Much of the reporting from the States is based on information related to healthcare costs, which I suspect, due to their insurance company coverage being tied in with employment, are more easily measured there than here. Here, while we have ACC to provide cover for accident and injury, one of the challenges with the system in terms of supporting an older working population is, that, as we age, and people can be shown to have ‘degeneration’ of their joints and bones for instance, some injuries are not always covered. This could present some interesting challenges in the years ahead, as degeneration can actually start in your 30s, and as shown above, there is going to be an increasing number of older workers over the next 20 years. And not everyone can afford to have health insurance, particularly those who work in more manual jobs.
The real advantages
The webinar highlighted many advantages of having older workers including:
- There is no evidence of diminished cognitive abilities as we age
- Productivity is on a par with younger workers
- Older staff are loyal and committed
- More emotionally stable
Create a culture of wellness
The most interesting take on the webinar for me is that successful employment of older workers was consistent with having good wellness programmes in place for all workers; in other words, creating a culture of wellness in your business.
Harvard School of Public Health carried out a Wellness Study in 2009, doing a meta analysis of research on workplace wellness programmes. They identified a 6:1 return on investment for businesses which had a workplace wellness programme in place. These findings have led to businesses in the States realising that wellness programmes need to be recognised as part of the overall strategic plan, rather than as a ‘nice to have’ addition to the business plan.
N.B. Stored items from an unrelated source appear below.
Lemma hinted_index_refl c : hinted_index c c.
Proof. intros k pg. destruct (page_of k pg c); [apply hinted_refl|done]. Qed.

Lemma hinted_index_trans c1 c2 c3 : hinted_index c1 c2 -> hinted_index c2 c3 -> hinted_index c1 c3.
Proof.
  intros H1 H2 k pg. specialize (H1 k pg). specialize (H2 k pg). destruct (page_of k pg c1), (page_of k pg c2), (page_of k pg c3); try done. by eapply hinted_trans.
Qed.

(** What a step of the scan keeps. *)
Record scans (ext : Z -> Z) (c c' : t) : Prop := {
  sn_moves : moves ext c ext c';
  sn_refs : frame_refs c' = frame_refs c;
  sn_released : released c' = released c;
  sn_free : free_pages c' = free_pages c;
  sn_holds : forall f, holds f c' = holds f c;
  sn_keys : (files c').*1 = (files c).*1;
  sn_index : hinted_index c c' }.

Lemma scans_refl ext c : wf c -> owned ext c -> scans ext c c.
Proof. intros HW HO. split; try done; [by apply moves_refl|apply hinted_index_refl]. Qed.

Lemma scans_trans ext c1 c2 c3 : scans ext c1 c2 -> scans ext c2 c3 -> scans ext c1 c3.
Proof.
  intros [] []. split; [by eapply moves_trans|congruence|congruence|congruence|intros f; congruence|congruence|by eapply hinted_index_trans].
Qed.

Lemma bset_keys {V} k (v : V) l : sorted l -> is_Some (bget k l) -> (bset k (Some v) l).*1 = l.*1.
Proof.
  induction l as [|[k' v'] l IH]; intros HS [w Hw]; [done|]. cbn in *. destruct (Z.eqb_spec k k') as [->|]; [done|]. destruct (k <? k'); [done|].
  cbn. f_equal. apply IH; [apply HS|by exists w].
Qed.
(* ===== verification/PageCacheSteps.v ===== *)
(** * The page cache as a transition system

    A [step] is a call of the cache's interface by any caller, with the frames the
    callers own beside the cache; [step_alloc] is the buddy allocator handing a
    frame to a caller.  A call that does more than its one section under the lock
    is also given section by section (the second group of constructors): whatever
    other callers do may come in between.  By induction over the steps: what the
    counters are in every reachable state, and that a frame is given back only when
    nobody owns it. *)
From S2P Require Import Prelude BTree PageSites PageRef PageCache PageCacheInv PageCacheOps PageCacheWrite PageCacheReclaim.
#[local] Open Scope Z_scope.
Import Cache.

(** A system that has not cached anything. *)
Definition init (total free : Z) : t := mkCache [] (0, 0) 1 0 0 0 0 0 0 0 true 0 total ∅ free [] [].

Inductive step : (Z -> Z) * t -> (Z -> Z) * t -> Prop :=
  | step_alloc ext c f : f <> 0 -> unowned ext c f -> PageRef.get f (frame_refs c) = 1 -> step (ext, c) (plus ext [f], c)
  | step_configure ext c b mb : step (ext, c) (ext, configure b mb c)
  | step_set_size ext c key sz : step (ext, c) (ext, set_size key sz c)
  | step_note_size ext c key sz : step (ext, c) (ext, note_size key sz c)
  | step_note_ctime ext c key : step (ext, c) (ext, note_ctime key c)
  | step_atime_checked ext c key now : step (ext, c) (ext, atime_checked key now c)
  | step_set_orphan ext c key : step (ext, c) (ext, set_orphan key c)
  | step_drop_file ext c key : step (ext, c) (ext, drop_file key c)
  | step_key_get ext c key : step (ext, c) (ext, key_get key c)
  | step_key_put ext c key : step (ext, c) (ext, key_put key c)
  | step_pin_run ext c key pg len : room len c -> step (ext, c) (plus ext (pinned_frames (pin_run key pg len c).1), (pin_run key pg len c).2)
  | step_unpin ext c l : (forall f, occ f l <= ext f) -> Forall (fun f => f <> 0) l -> step (ext, c) (minus ext l, unpin l c)
  | step_ra_window ext c key pg req mx : step (ext, c) (ext, (ra_window key pg req mx c).2)
  | step_begin_fill ext c key pg want : step (ext, c) (ext, (begin_fill key pg want c).2)
  | step_end_fill ext c key tok pg frames valid : Forall (fun f => f <> 0) frames -> (forall f, occ f frames <= ext f) ->
      (forall f, f ∈ frames -> PageRef.get f (frame_refs c) = 1) -> step (ext, c) (minus ext frames, (end_fill key tok pg frames valid c).2)
  | step_abort_fill ext c key tok pg n : step (ext, c) (ext, abort_fill key tok pg n c)
  | step_lookup ext c key pg exec : room 1 c -> step (ext, c) (plus ext (option_list (lookup key pg exec c).1), (lookup key pg exec c).2)
  | step_mark_dirty ext c key pg ph : ph <> 0 -> step (ext, c) (ext, (mark_dirty key pg ph c).2)
  | step_take_dirty ext c lo hi mt mx l : room mx c -> (take_dirty lo hi mt mx [] c).1 = l -> step (ext, c) (plus ext (d_phys <$> l), (take_dirty lo hi mt mx [] c).2)
  | step_writeback ext c d ok : d_phys d <> 0 -> 0 < ext (d_phys d) -> step (ext, c) (minus ext [d_phys d], writeback_done d ok c)
  | step_wt_pin ext c key pos len : 0 <= pos -> 0 < len -> pos + len <= 2 ^ 64 -> (forall fe, file key c = Some fe -> room (length (pages fe)) c) ->
      step (ext, c) (plus ext (n_phys <$> (wt_pin key pos len c).1), (wt_pin key pos len c).2)
  | step_wt_done ext c pins : (forall f, occ f (n_phys <$> pins) <= ext f) -> Forall (fun f => f <> 0) (n_phys <$> pins) -> step (ext, c) (minus ext (n_phys <$> pins), wt_done pins c)
  | step_extend ext c key from upto : 0 <= from -> step (ext, c) (ext, extend key from upto c)
  | step_truncate ext c key sz : 0 <= sz -> sz + PAGE_SIZE <= 2 ^ 64 -> step (ext, c) (ext, truncate key sz c)
  | step_make_room ext c n ok : step (ext, c) (ext, (make_room n ok c).2)
  | step_maybe_reclaim ext c : step (ext, c) (ext, maybe_reclaim c)
  | step_reclaim ext c want : step (ext, c) (ext, (reclaim_pages want c).2)
  | step_emergency ext c cf rf want : step (ext, c) (ext, (emergency_reclaim cf rf want c).2)
  | step_purge ext c : step (ext, c) (ext, purge c)
  (* the sections of the calls that release the lock before they are done *)
  | step_end_fill_locked ext c key tok pg frames valid : Forall (fun f => f <> 0) frames -> (forall f, occ f frames <= ext f) ->
      step (ext, c) (plus (minus ext frames) (end_fill_locked key tok pg frames valid c).1, (end_fill_locked key tok pg frames valid c).2)
  | step_count_published ext c n : 0 <= n <= uncounted c -> step (ext, c) (ext, count_published n c)
  | step_free ext c f : f <> 0 -> 0 < ext f -> PageRef.get f (frame_refs c) = 1 -> step (ext, c) (minus ext [f], buddy_free f c)
  | step_reclaim_round ext c need frames n c' : (0 < need)%nat -> reclaim_round need c = (frames, n, c') -> step (ext, c) (plus ext frames, c')
  | step_sweep ext c rf want : step (ext, c) (ext, (emergency_locked rf want c).2)
  | step_drop_file_locked ext c key : step (ext, c) (plus ext (drop_file_locked key c).1, (drop_file_locked key c).2)
  | step_truncate_locked ext c key sz : 0 <= sz -> sz + PAGE_SIZE <= 2 ^ 64 -> step (ext, c) (plus ext (truncate_locked key sz c).1, (truncate_locked key sz c).2)
  | step_key_put_locked ext c key : step (ext, c) (ext, (key_put_locked key c).2)
  | step_writeback_locked ext c d ok : d_phys d <> 0 -> step (ext, c) (ext, writeback_locked d ok c)
  | step_holes ext c n : step (ext, c) (ext, set_HOLES n c)
  | step_purge_locked ext c : step (ext, c) (ext, purge_locked c).

Definition good (s : (Z -> Z) * t) : Prop := wf s.2 /\ owned s.1 s.2.

(** ** Reclaim as one move *)
Lemma reclaims_pages ext want c : wf c -> owned ext c -> reclaims ext c (reclaim_pages want c).1 (reclaim_pages want c).2.
Proof.
  intros HW HO. unfold reclaim_pages. pose proof (reclaim_loop_spec ext (Z.to_nat (scan_budget c)) want 0 (scan_budget c) c HW HO ltac:(lia)) as R.
  destruct (reclaim_loop _ _ _ _ c) as [n c']. destruct R as [_ R]. by rewrite Nat.sub_0_r in R.
Qed.

(** [make_room] and [maybe_reclaim] do nothing to the index but reclaim. *)
Lemma reclaims_make_room ext n ok c : wf c -> owned ext c -> exists k, reclaims ext c k (make_room n ok c).2.
Proof.
  intros HW HO. assert (forall (b : bool) want c, wf c -> owned ext c -> exists k, reclaims ext c k (if b then (reclaim_pages want c).2 else c)) as Hr.
  { intros [] want c0 HW0 HO0; [eexists; by apply reclaims_pages|exists 0%nat; by apply reclaims_refl]. }
  unfold make_room. set (cached := wrap64 (cached_pages c + FILLING c)). destruct (Hr (cap_pages c <? wrap64 (cached + n)) (Z.to_nat (wrap64 (cached + n - cap_pages c + 64))) c HW HO) as [k1 R1].
  set (c1 := if cap_pages c <? wrap64 (cached + n) then (reclaim_pages (Z.to_nat (wrap64 (cached + n - cap_pages c + 64))) c).2 else c) in *.
  pose proof (rc_moves _ _ _ _ R1) as M1. cbn [watermarks]. set (want2 := Z.to_nat (Z.max 0 (total_pages c1 / 6 + n - free_pages c1))).
  destruct (Hr (free_pages c1 <? total_pages c1 / 8 + n) want2 c1 (mv_wf _ _ _ _ M1) (mv_owned _ _ _ _ M1)) as [k2 R2]. pose proof (reclaims_trans _ _ _ _ _ _ R1 R2) as R.
  set (c2 := if free_pages c1 <? total_pages c1 / 8 + n then (reclaim_pages want2 c1).2 else c1) in *. exists (k1 + k2)%nat. destruct ok; [exact R|]. destruct (free_pages c2 <? hard_floor c2 + n); exact R.
Qed.

Lemma reclaims_maybe ext c : wf c -> owned ext c -> exists k, reclaims ext c k (maybe_reclaim c).
Proof.
  intros HW HO. unfold maybe_reclaim. cbn [watermarks]. destruct (cached_pages c =? 0); [exists 0%nat; by apply reclaims_refl|]. 
  destruct (_ =? 0); [exists 0%nat; by apply reclaims_refl|]. eexists. by apply reclaims_pages.
Qed.

(** ** Every step *)
Lemma alloc_owned ext c f : owned ext c -> unowned ext c f -> PageRef.get f (frame_refs c) = 1 -> owned (plus ext [f]) c.
Proof.
  intros (H1 & H2 & H3) [U1 U2] Hg. split; [done|]. unfold plus. cbn. split.
  - intros g. specialize (H2 g). pose proof (b2z_range (f =? g)). lia.
  - intros g Hg0. specialize (H3 g Hg0). destruct (Z.eqb_spec f g) as [<-|]; cbn; lia.
Qed.

(** What a step leaves: the invariant, and released frames nobody owns. *)
Record advance (s s' : (Z -> Z) * t) : Prop := {
  ad_good : good s';
  ad_uncounted : 0 <= uncounted s.2 -> 0 <= uncounted s'.2;
  ad_rel : exists rel, released s'.2 = released s.2 ++ rel /\ Forall (fun f => f <> 0 /\ unowned s'.1 s'.2 f) rel }.

Lemma moves_advance ext c ext' c' : moves ext c ext' c' -> advance (ext, c) (ext', c').
Proof. intros [H1 H2 H3 _ H5]. split; [by split|cbn; lia|exact H5]. Qed.

Lemma kept_advance ext c ext' c' : wf c' -> owned ext' c' -> (0 <= uncounted c -> 0 <= uncounted c') -> released c' = released c -> advance (ext, c) (ext', c').
Proof. intros H1 H2 H3 H4. split; [by split|done|]. exists []. cbn. by rewrite H4, app_nil_r. Qed.

(** The section of [end_fill] under the lock. *)
Lemma end_fill_locked_advance ext key tok pg frames valid c : wf c -> owned ext c -> Forall (fun f => f <> 0) frames -> (forall f, occ f frames <= ext f) ->
  advance (ext, c) (plus (minus ext frames) (end_fill_locked key tok pg frames valid c).1, (end_fill_locked key tok pg frames valid c).2).
Proof.
  intros HW HO H1 H2. pose proof (end_fill_locked_spec ext key tok pg frames valid c HW HO H1 H2) as L.
  destruct (end_fill_locked key tok pg frames valid c) as [freed c']. cbn [fst snd]. destruct L as ([L1 L2 L3 _ (rel & L4 & L5)] & _). split.
  - split; [by apply wf_count in L1|exact L2].
  - cbn in *. lia.
  - exists rel. split; [exact L4|exact L5].
Qed.

Lemma count_advance ext n c : wf c -> owned ext c -> 0 <= n <= uncounted c -> advance (ext, c) (ext, count_published n c).
Proof. intros HW HO Hn. apply kept_advance; [by apply wf_count|exact HO|cbn; lia|done]. Qed.

Lemma step_advance s s' : step s s' -> good s -> advance s s'.
Proof.
  intros [] [HW HO]; cbn [fst snd] in *; [apply kept_advance; [done|by apply alloc_owned|done|done]|
    try (by apply end_fill_locked_advance); try (by apply count_advance); apply moves_advance..].
  - unfold configure. destruct mb; (apply moves_same; [done|done|by eapply wf_same|done..]).
  - by apply moves_set_size.
  - by apply moves_note_size.
  - by apply moves_with_file.
  - by apply moves_with_file.
  - by apply moves_with_file.
  - by apply drop_file_moves.
  - by apply moves_key_get.
  - by apply moves_key_put.
  - by apply moves_pin_run.
  - by apply moves_unref_all.
  - by apply moves_ra_window.
  - pose proof (begin_fill_spec ext key pg want c HW HO) as B. destruct (begin_fill key pg want c). apply B.
  - by apply end_fill_spec.
  - by apply moves_abort_fill.
  - by apply moves_lookup.
  - by apply moves_mark_dirty.
  - destruct (take_dirty_spec ext lo hi mt mx [] c HW HO H ltac:(cbn; lia)) as (l' & E & _ & M & _). rewrite app_nil_l in E. congruence.
  - by apply moves_writeback_done.
  - by apply wt_pin_spec.
  - by apply moves_unref_all.
  - by apply extend_spec.
  - by apply truncate_moves.
  - destruct (reclaims_make_room ext n ok c HW HO) as [k R]. apply R.
  - destruct (reclaims_maybe ext c HW HO) as [k R]. apply R.
  - by eapply rc_moves, reclaims_pages.
  - pose proof (emergency_sweeps ext cf rf want c HW HO) as S. destruct (emergency_reclaim cf rf want c). apply S.
  - by apply moves_purge.
  - by apply moves_free.
  - pose proof (reclaim_round_locked ext need c HW HO H) as R. rewrite H0 in R. apply R.
  - pose proof (emergency_locked_spec ext rf want c HW HO) as S. destruct (emergency_locked rf want c). apply S.
  - pose proof (drop_file_locked_spec ext key c HW HO) as D. destruct (drop_file_locked key c). apply D.
  - pose proof (truncate_locked_spec ext key sz c HW HO H H0) as T. destruct (truncate_locked key sz c). apply T.
  - by apply moves_key_put_locked.
  - by apply moves_writeback.
  - by apply moves_holes.
  - by apply moves_purge_locked.
Qed.

Lemma init_good total free : good (fun _ => 0, init total free).
Proof.
  split; [by split|]. split; [apply map_Forall_empty|]. split; [done|]. intros f _. cbn. unfold PageRef.get. rewrite lookup_empty. cbn. lia.
Qed.

Lemma step_good s s' : step s s' -> good s -> good s'.
Proof. intros Hs Hg. by apply (step_advance s s'). Qed.

Lemma steps_good s s' : rtc step s s' -> good s -> 0 <= uncounted s.2 -> good s' /\ 0 <= uncounted s'.2.
Proof. induction 1 as [|s s1 s' Hs _ IH]; [done|]. intros Hg Hu. destruct (step_advance s s1 Hs Hg) as [A1 A2 _]. auto. Qed.

(** C26: Whatever calls are made, in whatever order and with whatever others running
    where a call has released the lock, the counters of the page cache are these.
    [DIRTY], [FILLING] and [MAPPED] are the numbers of dirty, filling and mapped
    entries, so they never go below zero.  [CACHED] is the number of published
    entries less the pages that calls of [end_fill] have published and not yet
    added, modulo 2^64: it is exact when no such call is unfinished, and only then
    sure not to have wrapped.  Every frame has at least as many references as
    owners, and a step returns to the buddy allocator only frames that nobody owns
    after it. *)
Theorem cache_reachable total_pages free s s' :
  rtc step (fun _ => 0, init total_pages free) s -> step s s' ->
  DIRTY s.2 = total w_dirty s.2 /\ FILLING s.2 = total w_fill s.2 /\ MAPPED s.2 = total w_mapped s.2 /\
  0 <= uncounted s.2 /\ cached_pages s.2 = (total w_pub s.2 - uncounted s.2) mod 2 ^ 64 /\
  (uncounted s.2 = 0 -> total w_pub s.2 < 2 ^ 64 -> cached_pages s.2 = total w_pub s.2) /\
  wf s.2 /\ owned s.1 s.2 /\ exists rel, released s'.2 = released s.2 ++ rel /\ Forall (fun f => f <> 0 /\ unowned s'.1 s'.2 f) rel.
Proof.
  intros Hr Hs. destruct (steps_good _ _ Hr (init_good total_pages free) ltac:(done)) as [[HW HO] Hu]. pose proof (wf_CACHED _ HW) as HC.
  split_and!; [apply HW..|done| | |done|done|by apply (step_advance s s' Hs)].
  - unfold cached_pages, wrap64. f_equal. lia.
  - intros H0 Hlt. unfold cached_pages, wrap64. rewrite Z.mod_small; [lia|]. pose proof (total_ge w_pub s.2 ltac:(intros p; apply b2z_range)). lia.
Qed.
Implementing a programme which benefits the entire workforce, and improves company culture and employee morale affects all employees of any age
The key areas that were identified for a wellness programme, and in particular when employing older staff, are:
- Understanding the physical demands of the job ie, conducting a task analysis
- Choosing the right person for the job in terms of their physical, emotional, mental abilities
- Coaching them in the job to prevent injury in as such as safe lifting techniques, taking breaks, rotation of tasks
- Encouraging early reporting of injuries, however small, as this will result in quick resolution of the injury in most cases
So, the message seems to be loud and clear. Introduce a well thought out workplace wellness plan into your business, whatever its size, and you will see a reduction in injuries at all levels, an increase in staff commitment, loyalty, health and wellness at all levels. This will also place your business in a good space for working with an aging workforce, and making the most of their skills and abilities as active participants in our communities.